### ABOUT THIS EXERCISE
Look through the data below for the line with "destruct (Z.eqb_spec b" and the line with "destruct (digits_to_decimal_sound negative", then output those two and all lines in between, exactly as written.

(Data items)
--*--

Lemma decimal_text_tokens s negative I F e :
  decimal_text s negative I F e → is_i64 e → zlen F ≤ i64_max → is_i64 (DECIMAL_SCALE + e) →
  is_i64 (DECIMAL_SCALE + e - zlen F) →
  parse s = digits_to_decimal negative (I ++ F) (DECIMAL_SCALE + e - zlen F).
Proof.
  intros (sg & fp & ep & -> & Hsg & HI & HF & Hne & Hfp & Hep) He HlF H1 H2.
  assert (Hep_stop : starts_with_stop is_ascii_digit ep).
  { destruct Hep as [[-> _]|(c & ? & ? & ? & -> & [-> | ->] & _)]; done. }
  unfold parse, parse_decimal. rewrite bool_decide_false.
  2: { intros H. apply app_nil in H as [_ H]. apply app_nil in H as [-> H].
       apply app_nil in H as [-> _]. destruct Hfp as [[_ ->]|]; naive_solver. }
  rewrite (take_sign_app sg negative); [|done|].
  2: { destruct HI as [|d I Hd _]; simpl.
       - destruct Hfp as [[-> ->]| ->]; [naive_solver|done].
       - pose proof (digit_value_range _ Hd). unfold digit_value in *. lia. }
  rewrite (span_app is_ascii_digit I); [|done|].
  2: { by destruct Hfp as [[-> _]| ->]. }
  assert (Hfrac : match fp ++ ep with
    | b :: rest' => if b =? 46 then span is_ascii_digit rest' else ([], fp ++ ep)
    | [] => ([], fp ++ ep) end = (F, ep)).
  { destruct Hfp as [[-> ->]| ->]; [|by apply span_app].
    destruct Hep as [[-> _]|(c & ? & ? & ? & -> & [-> | ->] & _)]; done. }
  rewrite Hfrac, bool_decide_false by naive_solver.
  assert (Hexp : match ep with
    | b :: rest' => if (b =? 101) || (b =? 69) then parse_exponent rest' else Ok (0, ep)
    | [] => Ok (0, ep) end = Ok (e, [])).
  { destruct Hep as [[-> ->]|(c & sg' & neg & ds & -> & Hc & Hsg' & Hds & Hnds & ->)]; [done|].
    assert ((c =? 101) || (c =? 69) = true) as -> by lia. by apply parse_exponent_complete. }
  rewrite Hexp. cbn [mbind result_bind]. rewrite bool_decide_true by done. cbn [negb].
  unfold to_i64, is_i64 in *. rewrite !checked_in by (unfold zlen in *; lia). cbn [ok_or mbind result_bind].
  by rewrite !checked_in by lia.
Qed.

Lemma digits_to_decimal_complete (negative : bool) I F e a :
  Forall is_digit_byte I → Forall is_digit_byte F → zlen (I ++ F) ≤ usize_max →
  exact_atoms negative I F e a → is_i128 a →
  digits_to_decimal negative (I ++ F) (DECIMAL_SCALE + e - zlen F) = Ok (from_atoms a).
Proof.
  intros HI HF Hlen. unfold exact_atoms, digits_to_decimal.
  set (shift := DECIMAL_SCALE + e - zlen F). set (digits := I ++ F) in *. intros Hx Ha.
  assert (Hds : Forall is_digit_byte digits) by by apply Forall_app.
  assert (Hpow : ∀ n, 0 < 10 ^ Z.max 0 n) by (intros n; apply Z.pow_pos_nonneg; lia).
  pose proof (Hpow shift) as Hp1. pose proof (Hpow (- shift)) as Hp2.
  destruct (forallb _ digits) eqn:Hz.
  { apply dec_value_zero in Hz; [|done]. rewrite Hz in Hx.
    assert (a = 0) as -> by (destruct negative; simpl in Hx; nia). done. }
  assert (Hnz : dec_value digits ≠ 0) by (intros H; apply dec_value_zero in H; [congruence|done]).
  pose proof (dec_value_range _ Hds) as Hdr.
  unfold to_usize. rewrite checked_in by (unfold zlen in *; lia). cbn [ok_or mbind result_bind].
  assert (Hq : Z.abs a * 10 ^ Z.max 0 (- shift) = dec_value digits * 10 ^ Z.max 0 shift).
  { unfold signed in Hx. destruct negative; nia. }
  assert (Habs : Z.abs a ≤ i128_max + 1) by (unfold is_i128 in Ha; lia).
  destruct (retain_digits_complete digits shift Hds Hnz) as [r Hret].
  { destruct (Z.leb_spec 0 shift).
    - exists (dec_value digits). rewrite Z.max_l by lia. lia.
    - exists (Z.abs a). rewrite Hq, (Z.max_l 0 shift) by lia. lia. }
  rewrite Hret. cbn [mbind result_bind]. destruct (retain_digits_Ok _ _ _ Hds Hret) as [_ Hval].
  pose proof (dec_value_range _ (Forall_take _ r _ Hds)) as Ht.
  set (t := dec_value (take r digits)) in *.
  assert (Hat : Z.abs a = t * 10 ^ Z.max 0 shift) by (rewrite Hval in Hq; nia).
  assert (i128_max + 1 ≤ u128_max ∧ i128_max + 1 < 10 ^ 39) as [Hmax Hbig] by done.
  set (P := 10 ^ Z.max 0 shift) in *.
  assert (Hle : t ≤ Z.abs a) by (rewrite Hat; clear -Ht Hp1; nia).
  assert (Hfold : try_fold (push_digit to_u128) 0 (take r digits) = Ok t).
  { unfold to_u128. rewrite (push_digits_Ok u128_max 0); [|lia|by apply Forall_take].
    fold t. lia. }
  rewrite Hfold.
  cbn [mbind result_bind]. destruct (Z.ltb_spec 38 shift) as [Hs|Hs].
  { exfalso. pose proof (Z.pow_le_mono_r 10 39 (Z.max 0 shift) ltac:(lia) ltac:(lia)).
    assert (t ≠ 0) by (intros E; apply Hnz; rewrite Hval, E; lia).
    fold P in H. clear -Hat Ht Habs Hbig H H0. nia. }
  assert (Hscale : scale_up (Z.to_nat shift) t = Ok (Z.abs a)).
  { apply scale_up_Ok; [lia|]. split; [rewrite Hat; unfold P; do 2 f_equal; lia|lia]. }
  rewrite Hscale. cbn [mbind result_bind].
  assert (Hsign : signed_atoms (Z.abs a) negative = Ok a); [|by rewrite Hsign].
  apply signed_atoms_Ok; [lia|]. split; [|done]. unfold signed in *.
  clear -Hx Hdr Hp1 Hp2. destruct negative; nia.
Qed.

(** [Decimal::parse] never rounds. An accepted text is a decimal text, and its
    value scaled by 10^18 is exactly the returned atoms, within [i128]. *)
Theorem parse_sound s d : parse s = Ok d →
  wf d ∧ ∃ negative I F e, decimal_text s negative I F e ∧ exact_atoms negative I F e (atoms d).
Proof.
  unfold parse, parse_decimal. destruct (bool_decide (s = [])); [done|].
  destruct (take_sign s) as [negative r] eqn:Hs. apply take_sign_spec in Hs as (sg & -> & Hsg).
  destruct (span is_ascii_digit r) as [I r2] eqn:HI. apply span_spec in HI as (-> & HI & _).
  destruct (match r2 with b :: _ => _ | [] => _ end) as [F r3] eqn:HF.
  assert (∃ fp, r2 = fp ++ r3 ∧ Forall is_digit_byte F ∧ (fp = [] ∧ F = [] ∨ fp = 46 :: F))
    as (fp & -> & HFd & Hfp).
  { destruct r2 as [|b r2]; [exists []; naive_solver|].
    destruct (Z.eqb_spec b 46) as [-> |]; [|exists []; naive_solver].
    apply span_spec in HF as (-> & HF & _). exists (46 :: F). naive_solver. }
  clear HF. intros H. simplify_res. apply bool_decide_eq_false in Hc.
  rename select (Z * list Z)%type into er. destruct er as [e rest]. simplify_res.
  rename select (negb _ = false) into Hrest. rename select (_ = Ok (e, rest)) into Hexp.
  apply negb_false_iff, bool_decide_eq_true in Hrest as ->.
  destruct (digits_to_decimal_sound negative I F e d) as [Hex Hwf]; [done..|].
  split; [done|]. exists negative, I, F, e. split; [|done].
  exists sg, fp, r3. repeat split; try done; [destruct I, F; naive_solver|].
  destruct r3 as [|b r3]; simplify_res; [by left|]. right.
  destruct ((b =? 101) || (b =? 69)) eqn:Hb; [|done].
  apply parse_exponent_spec in Hexp as (sg' & neg & ds & -> & ? & ? & ? & ->).
  rewrite app_nil_r. exists b, sg', neg, ds. repeat split; try done. lia.
Qed.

--*--

### ANSWER SECTION
    destruct (Z.eqb_spec b 46) as [-> |]; [|exists []; naive_solver].
    apply span_spec in HF as (-> & HF & _). exists (46 :: F). naive_solver. }
  clear HF. intros H. simplify_res. apply bool_decide_eq_false in Hc.
  rename select (Z * list Z)%type into er. destruct er as [e rest]. simplify_res.
  rename select (negb _ = false) into Hrest. rename select (_ = Ok (e, rest)) into Hexp.
  apply negb_false_iff, bool_decide_eq_true in Hrest as ->.
  destruct (digits_to_decimal_sound negative I F e d) as [Hex Hwf]; [done..|].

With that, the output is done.